止まった時計 5
相談室には、静かな時間が流れていた。
コチ……
コチ……
コチ……
壁に掛けられた時計は、変わらぬ速さで時を刻み続けている。アルノーは今はもう冷めかけたコーヒーカップを見つめたまま、小さく息を吐いた。
「……情けない話ですね。私は時計を直すことだけが取り柄でした。だから妻の時間を止められなかった自分を、どうしても許せなかった」
尊は静かに首を横へ振る。
「アルノーさん」
その穏やかな声に、アルノーは顔を上げる。
「あなたは本当に、時計を直していたのでしょうか」
思いがけない問いだった。アルノーは少し考え、小さく笑う。
「もちろんです。それが私の仕事でしたから」
尊は優しく微笑む。
「そうでしょうか。修理を終えた時計を受け取った人たちは、どんな顔をしていましたか」
アルノーは自然と遠い日を思い出していた。百年前の柱時計を抱きしめて泣いた老人、祖父の形見の懐中時計を胸に当てて笑った少女、結婚祝いの置時計を大切そうに抱える若い夫婦。
「……皆さん、笑っていました。安心したように、嬉しそうに」
尊は静かに頷く。
「直ったのは時計だけだったでしょうか」
アルノーは息を呑む。言葉が出ない。尊は続ける。
「その人たちは時計が動いたから笑ったのでしょうか。それとも大切な思い出が、また未来へ進み始めたから笑ったのでしょうか」
アルノーの胸に、父の言葉がよみがえる。
『時計は時間を刻む道具じゃない。人の想いを未来へ運ぶ道具なんだ』
その意味が、今になってようやく分かった気がした。アルノーは目を閉じる。
「父は最初から知っていたんですね。私はずっと、歯車ばかり見ていました。でも本当に直していたのは、人の心だった」
尊は何も言わない。ただ、穏やかに微笑んでいた。アルノーは続ける。
「私は妻の時間を止められなかった。それは事実です。でも、だからといって妻との時間まで止まってしまう必要は…なかったんですね」
窓の向こうでは、桜の花びらが風に乗り、雪景色へ舞い落ちていく。
「彼女は『そんな顔をしないで』そう言いました。笑ってほしかったんです、私に。生きてほしかった、前へ進んでほしかった」
アルノーは静かに涙を拭う。その涙は、悲しみだけではなかった。
「私はずっと妻を置いて進むことが裏切りだと思っていました。でも違う。思い出を抱えたまま歩くことが、生きるということなんですね」
尊は、優しく頷いた。
「はい」
その一言だけで十分だった。相談室に、穏やかな静寂が戻る。時計の音だけが、静かに響く。
コチ……
コチ……
コチ……
しばらくして、尊は静かに姿勢を正した。
「アルノーさん。この異世界相談所へ来られた皆さんには、三つの選択があります」
アルノーも静かに頷く。
「一つ、ここで心が落ち着くまで過ごすこと。二つ、輪廻の輪へ還り新しい命として生まれ変わること」
尊はアルノーをまっすぐ見つめた。
「そして三つ、少しだけ人生をやり直すこと」
アルノーは静かに目を閉じた。父の笑顔、工房、時計の音、妻の微笑み、花の香り。すべてが胸の中で優しく重なっていく。やがて目を開き、穏やかに笑った。
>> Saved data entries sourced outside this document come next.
(* ===== verification/Framebuffer.v ===== *)
(** * The framebuffer

    [kernel/src/framebuffer.rs]: drawing goes to the off-screen [scene];
    [present] copies it to the hardware buffer and stamps the pointer, and
    [move_cursor] moves the pointer by restoring what it covered from the
    scene.  Buffers are lists of bytes, colours triples of bytes.  Arithmetic
    on [usize] and [u32] that could overflow for some input carries its check;
    products of two bytes are written plainly. *)

From S2P Require Import Prelude UiText Font.
Import Font.

Module Framebuffer.

(** ** Unsigned arithmetic *)

Definition sub_uint (a b : Z) : outcome unit Z := if b <=? a then Val (a - b) else Panic.
Definition add_u32 (a b : Z) : outcome unit Z := if a + b <? 2 ^ 32 then Val (a + b) else Panic.
Definition mul_u32 (a b : Z) : outcome unit Z := if a * b <? 2 ^ 32 then Val (a * b) else Panic.
Definition div_uint (a b : Z) : outcome unit Z := if b =? 0 then Panic else Val (a / b).
(** [a..b] *)
Definition range (a b : Z) : list Z := seqZ a (b - a).

(** ** Geometry and palette *)

Definition SCALE : Z := 2.
Definition CELL_W : Z := GLYPH_W * SCALE.
Definition CELL_H : Z := GLYPH_H * SCALE.

Definition Rgb : Type := Z * Z * Z.

Definition C_BG_TOP : Rgb := (0x02, 0x05, 0x0b).
Definition C_BG_LIST : Rgb := (0x05, 0x1d, 0x33).
Definition C_BG_BROWSER : Rgb := (0x03, 0x22, 0x1a).
Definition C_BG_ROW : Rgb := (0x1c, 0x09, 0x2e).
Definition C_BG_EDIT : Rgb := (0x2a, 0x14, 0x04).
Definition C_BG_SCHEMA : Rgb := (0x06, 0x12, 0x36).
Definition C_FG : Rgb := (0xd6, 0xf0, 0xff).
Definition C_DIM : Rgb := (0x6c, 0x90, 0xa8).
Definition C_SEL : Rgb := (0x0b, 0x35, 0x4e).
Definition C_CELL_SEL : Rgb := (0x23, 0x9d, 0xcf).
Definition C_CELL_SEL_FILL : Rgb := (0x10, 0x52, 0x74).
Definition C_ACCENT : Rgb := (0x3c, 0xf2, 0xff).
Definition C_ACCENT2 : Rgb := (0x3b, 0xff, 0xb4).
Definition C_ERR : Rgb := (0xff, 0x49, 0x6e).
Definition C_BAR : Rgb := (0x02, 0x08, 0x12).
Definition C_PANEL_EDGE : Rgb := (0x1b, 0x57, 0x77).
Definition C_GLOW : Rgb := (0x0e, 0x55, 0x6e).
Definition C_TITLE_TOP : Rgb := (0xea, 0xff, 0xff).
Definition C_TITLE_BOT : Rgb := (0x15, 0xb4, 0xea).
Definition C_TELE_TOP : Rgb := (0xd2, 0xff, 0xe8).
Definition C_TELE_BOT : Rgb := (0x11, 0xc6, 0x88).
Definition C_HEAD_TOP : Rgb := (0xaa, 0xfb, 0xff).
Definition C_HEAD_BOT : Rgb := (0x17, 0xa4, 0xd6).
Definition C_STAT_TOP : Rgb := (0xe8, 0xff, 0xff).
Definition C_STAT_BOT : Rgb := (0x2a, 0xb6, 0xe0).
Definition C_BAR_LO : Rgb := (0x06, 0x14, 0x22).

Definition CURSOR_W : Z := 16.
Definition CURSOR_H : Z := 24.
Definition CURSOR : list (list Z) := [
  [2; 0; 0; 0; 0; 0; 0; 0; 0; 0; 0; 0; 0; 0; 0; 0];
  [2; 2; 0; 0; 0; 0; 0; 0; 0; 0; 0; 0; 0; 0; 0; 0];
  [2; 3; 2; 0; 0; 0; 0; 0; 0; 0; 0; 0; 0; 0; 0; 0];
  [2; 3; 1; 2; 0; 0; 0; 0; 0; 0; 0; 0; 0; 0; 0; 0];
  [2; 3; 3; 1; 2; 0; 0; 0; 0; 0; 0; 0; 0; 0; 0; 0];
  [2; 3; 3; 1; 1; 2; 0; 0; 0; 0; 0; 0; 0; 0; 0; 0];
  [2; 3; 3; 1; 1; 1; 2; 0; 0; 0; 0; 0; 0; 0; 0; 0];
  [2; 1; 1; 1; 1; 1; 1; 2; 0; 0; 0; 0; 0; 0; 0; 0];
  [2; 1; 1; 1; 1; 1; 1; 1; 2; 0; 0; 0; 0; 0; 0; 0];
  [2; 1; 1; 1; 1; 1; 1; 1; 1; 2; 0; 0; 0; 0; 0; 0];
  [2; 1; 1; 1; 1; 1; 1; 1; 1; 1; 2; 0; 0; 0; 0; 0];
  [2; 1; 1; 1; 1; 1; 1; 1; 1; 1; 1; 2; 0; 0; 0; 0];
  [2; 1; 1; 1; 1; 1; 1; 1; 1; 1; 1; 1; 2; 0; 0; 0];
  [2; 1; 1; 1; 1; 1; 1; 2; 2; 2; 2; 2; 2; 2; 0; 0];
  [2; 1; 1; 1; 1; 2; 1; 2; 0; 0; 0; 0; 0; 0; 0; 0];
  [2; 1; 1; 2; 2; 0; 2; 1; 2; 0; 0; 0; 0; 0; 0; 0];
  [2; 2; 2; 0; 0; 0; 0; 2; 1; 2; 0; 0; 0; 0; 0; 0];
  [0; 0; 0; 0; 0; 0; 0; 0; 2; 1; 2; 0; 0; 0; 0; 0];
  [0; 0; 0; 0; 0; 0; 0; 0; 0; 2; 1; 2; 0; 0; 0; 0];
  [0; 0; 0; 0; 0; 0; 0; 0; 0; 0; 2; 1; 2; 0; 0; 0];
  [0; 0; 0; 0; 0; 0; 0; 0; 0; 0; 0; 2; 1; 2; 0; 0];
  [0; 0; 0; 0; 0; 0; 0; 0; 0; 0; 0; 0; 2; 1; 2; 0];
  [0; 0; 0; 0; 0; 0; 0; 0; 0; 0; 0; 0; 0; 0; 0; 0];
  [0; 0; 0; 0; 0; 0; 0; 0; 0; 0; 0; 0; 0; 0; 0; 0]].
「……やり直したいです。今度は失った時間を悔やむためじゃなく、誰かと過ごす一瞬を、ちゃんと抱きしめるために」
尊の笑顔が、少しだけ深くなる。
「はい。きっと素敵な人生になります」
松平も静かに頭を下げた。尊は立ち上がる。
ーパンッー
静かな柏手が相談室へ響いた。何もなかった空間に、古い木の扉がゆっくりと姿を現す。扉の向こうには、どこまでも柔らかな光が広がっていた。アルノーはその前まで歩く。ふと立ち止まり、振り返った。
「尊さん」
「はい」
アルノーは少しだけ笑う。
「あなたに会えて、よかった」
尊は目を細めた。
「僕もです」
それだけで、十分だった。アルノーは深く一礼する。
「父に、妻に、今度こそ胸を張って会ってきます」
尊は静かに頷く。
「いってらっしゃい」
その一言は、送り出す者の言葉であり、帰りを願う者の祈りでもあった。アルノーはもう一度だけ笑い、光の中へ歩き出す。その背中が白く包まれ、やがて見えなくなる。扉は静かに閉じた。相談室には再び静寂が戻る。
コチ……
コチ……
コチ……
尊は壁の時計を見上げ、小さく微笑んだ。
「止まっていた時間も、きっと…また動き始めるね」
障子の向こうでは、四季庭を渡る風が桜を舞い上げていた。その花びらは、未来へ向かうように、静かに空へと舞い上がっていった。